RECORD EXCERPTS =>
###
(* ===== verification/BlockingQueue.v ===== *)
(** What [IDisseminator] asks of its [MarketDataQueue]: the blocking
    [pop(item, stoken)] both wait strategies implement, as a type class with the
    two wrappers as instances. *)

From S2P Require Import Prelude QueueConcepts SpinSpscQueue WaitableSpscQueue.
From stdpp Require Import options.

(** [pop] returned a [bool], with what [item] then holds, or it was still running
    when the schedule ended. *)
Inductive pop_result (W T : Type) := PopReturned (b : bool) (item : T) (w : W) | PopRunning (w : W).
#[global] Arguments PopReturned {W T}.
#[global] Arguments PopRunning {W T}.

(** A call of [pop] in a world [W], with a schedule [S] of what other threads do
    meanwhile. [None] is undefined behaviour. *)
Class BlockingQueue (W S T : Type) := {
  bq_pop : S -> T -> W -> option (pop_result W T);
}.
#[global] Hint Mode BlockingQueue ! - - : typeclass_instances.

Class BlockingQueueLaws (W S T : Type) `{BlockingQueue W S T} := {
  bq_repr : W -> list T -> Prop;        (* no call runs and the queue holds the items *)
  bq_stopped : W -> bool;
  bq_offers : S -> list T;              (* the items of the [push] calls in a schedule *)
  bq_pop_spec (s : S) (item : T) (w : W) (l : list T) :
    bq_repr w l ->
    exists r acc, bq_pop s item w = Some r /\ acc `sublist_of` bq_offers s /\
      match r with
      | PopReturned true x w' => exists l', bq_repr w' l' /\ l ++ acc = x :: l'
      | PopReturned false _ w' => bq_repr w' (l ++ acc) /\ bq_stopped w' = true
      | PopRunning _ => True
      end;
}.

(** * Spinning *)

Section Spin.
Context {Q T : Type} `{SpscQueueLaws Q T}.

#[global] Instance spin_blocking : BlockingQueue (SpinSpscQueue.world Q) (list (SpinSpscQueue.turn T)) T := {|
  bq_pop := fun turns item w =>
    o ← SpinSpscQueue.pop turns item w;
    Some (match o with
          | SpinSpscQueue.Returned b x w' => PopReturned b x w'
          | SpinSpscQueue.Spinning _ w' => PopRunning w'
          end);
|}.

#[global] Program Instance spin_blocking_laws :
  BlockingQueueLaws (SpinSpscQueue.world Q) (list (SpinSpscQueue.turn T)) T := {|
  bq_repr := fun w l => q_repr (SpinSpscQueue.queue_ w) l;
  bq_stopped := SpinSpscQueue.stop_requested;
  bq_offers := fun turns => env_offers (mjoin (SpinSpscQueue.turn_events <$> turns));
|}.
Next Obligation.
  intros turns item w l Hw. simpl.
  destruct (pop_meets_post turns item w l Hw) as (o & -> & acc & l' & Hacc & Ho). simpl.
  eexists _, acc. split; [done|]. split; [done|].
  destruct o as [[] x w'|x w']; [by eauto| |done].
  by destruct Ho as (Hw' & -> & _ & Hst).
Qed.
End Spin.

(** * Sleeping *)

Section Waitable.
Import WaitableSpscQueue.WaitableSpscQueue.
Context {T : Type}.

(** The machine's state, with the memory model and the capacity it runs under. *)
Record waitable (mm : memory_model) (cap : nat) :=
  MkWaitable { machine : state T }.
#[global] Arguments MkWaitable {mm cap}.
#[global] Arguments machine {mm cap}.

Context {mm : memory_model} {cap : nat}.

(** Run the scheduled accesses; one that its thread cannot make is skipped. *)
Fixpoint waitable_pop (ls : list (label T)) (item : T)
    (s : state T) : pop_result (waitable mm cap) T :=
  match ls with
  | [] => PopRunning (MkWaitable s)
  | l :: ls' =>
      match exec mm cap l s with
      | None => waitable_pop ls' item s
      | Some s' =>
          match l, cons s with
          | PopReturn, CReturn (Some x) =>
              PopReturned true x (MkWaitable s')
          | PopReturn, CReturn None =>
              PopReturned false item (MkWaitable s')
          | _, _ => waitable_pop ls' item s'
          end
      end
  end.

#[global] Instance waitable_blocking : BlockingQueue (waitable mm cap) (list (label T)) T := {|
  bq_pop := fun ls item w => Some (waitable_pop ls item (machine w));
|}.

Definition label_offers (l : label T) : list T :=
  match l with PushCall x => [x] | _ => [] end.

Definition contents (s : state T) : list T :=
  queue s ++ buffered_items (buffer s).

(** What one access adds to the accepted and to the returned items. *)
Lemma exec_history l s s' : exec mm cap l s = Some s' ->
  (exists acc, acc `sublist_of` label_offers l /\
     accepted s' = accepted s ++ acc) /\
  match l, cons s with
  | PopReturn, CReturn r =>
      cons s' = CIdle /\
      stop_flag s' = stop_flag s /\
      taken s' = taken s ++ option_list r
  | _, _ => taken s' = taken s
  end.
Proof.
  intros Hs. destruct l; simpl in Hs;
    unfold push_step, pop_step, stop_step in Hs;
    step_cases; simpl;
    repeat match goal with E : ?f _ = _ |- _ => progress rewrite ?E end; simpl;
    (split; [first [ exists []; rewrite app_nil_r; split; [apply sublist_nil_l|done] | by eexists ]|]).
  all: done.
Qed.

Definition stop_seen (s : state T) : Prop :=
  cons s = CReturn None -> stop_flag s = true.

Lemma stop_seen_reachable s : reachable mm cap s -> stop_seen s.
Proof.
  intros Hr. refine (rtc_invariant _ stop_seen _ _ _ Hr _); [|by intros ?].
  intros x y Hx [l Hs]. unfold stop_seen in *. destruct l; simpl in Hs;
    unfold push_step, pop_step, stop_step in Hs;
    step_cases; simpl in *; try done; intros Hc; try (by apply Hx).
  all: try (by destruct (stop_flag x)).
  all: try (by destruct (is_sleeping x)).
  all: apply Hx; by destruct (cons x).
Qed.

(** What a call of [pop] that started in [s] has done: it extends the accepted
    items by some of [offers] and, when it returns one, the returned items. *)
Definition pop_done s (offers : list T) (r : pop_result (waitable mm cap) T) : Prop :=
  match r with
  | PopReturned b x w' => exists acc,
      acc `sublist_of` offers /\ reachable mm cap (machine w') /\ cons (machine w') = CIdle /\
      accepted (machine w') = accepted s ++ acc /\
      taken (machine w') = taken s ++ (if b then [x] else []) /\
      (b = false -> stop_flag (machine w') = true)
  | PopRunning _ => True
  end.

Lemma pop_done_trans s s' offers offers' acc r :
  acc `sublist_of` offers -> accepted s' = accepted s ++ acc -> taken s' = taken s ->
  pop_done s' offers' r -> pop_done s (offers ++ offers') r.
Proof.
  intros Hsub Hacc Ht. destruct r as [b x w'|]; [|done].
  intros (acc' & Hsub' & Hr & Hc & Ha & Htk & Hst). exists (acc ++ acc').
  rewrite Ha, Hacc, Htk, Ht, app_assoc. split_and!; try done. by apply sublist_app.
Qed.

Lemma waitable_pop_spec ls item s : reachable mm cap s ->
  pop_done s (mjoin (label_offers <$> ls)) (waitable_pop ls item s).
Proof.
  revert s; induction ls as [|l ls IH]; intros s Hs; simpl; [done|].
  destruct (exec mm cap l s) as [s'|] eqn:Hl.
  - pose proof (exec_history l s s' Hl) as [(acc & Hsub & Hacc) Htaken].
    assert (Hs' : reachable mm cap s') by (eapply rtc_r; [apply Hs|by exists l]).
    specialize (IH s' Hs').
    destruct l; try (by eapply pop_done_trans).
    destruct (cons s) as [| | | | |x| | |r] eqn:Hc; try (by eapply pop_done_trans).
    destruct Htaken as (Hc' & Hst & Ht). apply sublist_nil_r in Hsub as ->.
    assert (Hsub : [] `sublist_of` mjoin (label_offers <$> ls)) by apply sublist_nil_l.
    destruct r as [x|]; exists []; simpl; split_and!; try done.
    intros _. rewrite Hst. by apply (stop_seen_reachable s Hs).
  - specialize (IH s Hs). apply (pop_done_trans s s _ _ []); rewrite ?app_nil_r; try done.
    apply sublist_nil_l.
Qed.

#[global] Program Instance waitable_blocking_laws :
  BlockingQueueLaws (waitable mm cap) (list (label T)) T := {|
  bq_repr := fun w l => reachable mm cap (machine w) /\ cons (machine w) = CIdle /\ contents (machine w) = l;
  bq_stopped := fun w => stop_flag (machine w);
  bq_offers := fun ls => mjoin (label_offers <$> ls);
|}.
Next Obligation.
  intros ls item w l (Hr & Hc & <-). simpl.
  pose proof (waitable_pop_spec ls item (machine w) Hr) as Hspec.
  destruct (waitable_pop ls item (machine w)) as [b x w'|w']; [|exists (PopRunning w'), []; split_and!; (done || apply sublist_nil_l)].
  destruct Hspec as (acc & Hsub & Hr' & Hc' & Ha & Ht & Hst).
  eexists _, acc. split; [done|]. split; [done|].
  destruct (conserved_reachable mm cap _ Hr) as [Hcons _].
  destruct (conserved_reachable mm cap _ Hr') as [Hcons' _].
  unfold in_hand in *. rewrite Hc in Hcons. rewrite Hc' in Hcons'. simpl in *.
  rewrite Ha, Ht, <- Hcons in Hcons'. rewrite <- !app_assoc in Hcons'. apply app_inv_head in Hcons'.
  unfold contents. destruct b; simpl in Hcons'.
  - eexists. split; [done|]. rewrite <- app_assoc. by symmetry.
  - split; [|by apply Hst]. split_and!; try done. rewrite <- app_assoc. done.
Qed.
End Waitable.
###
Please, from the material above, copy only the lines from the line with "pop_done s (mjoin" up to and including the line with "destruct Htaken as", exactly as written.

OUTPUT OF THE EXERCISE =>
  pop_done s (mjoin (label_offers <$> ls)) (waitable_pop ls item s).
Proof.
  revert s; induction ls as [|l ls IH]; intros s Hs; simpl; [done|].
  destruct (exec mm cap l s) as [s'|] eqn:Hl.
  - pose proof (exec_history l s s' Hl) as [(acc & Hsub & Hacc) Htaken].
    assert (Hs' : reachable mm cap s') by (eapply rtc_r; [apply Hs|by exists l]).
    specialize (IH s' Hs').
    destruct l; try (by eapply pop_done_trans).
    destruct (cons s) as [| | | | |x| | |r] eqn:Hc; try (by eapply pop_done_trans).
    destruct Htaken as (Hc' & Hst & Ht). apply sublist_nil_r in Hsub as ->.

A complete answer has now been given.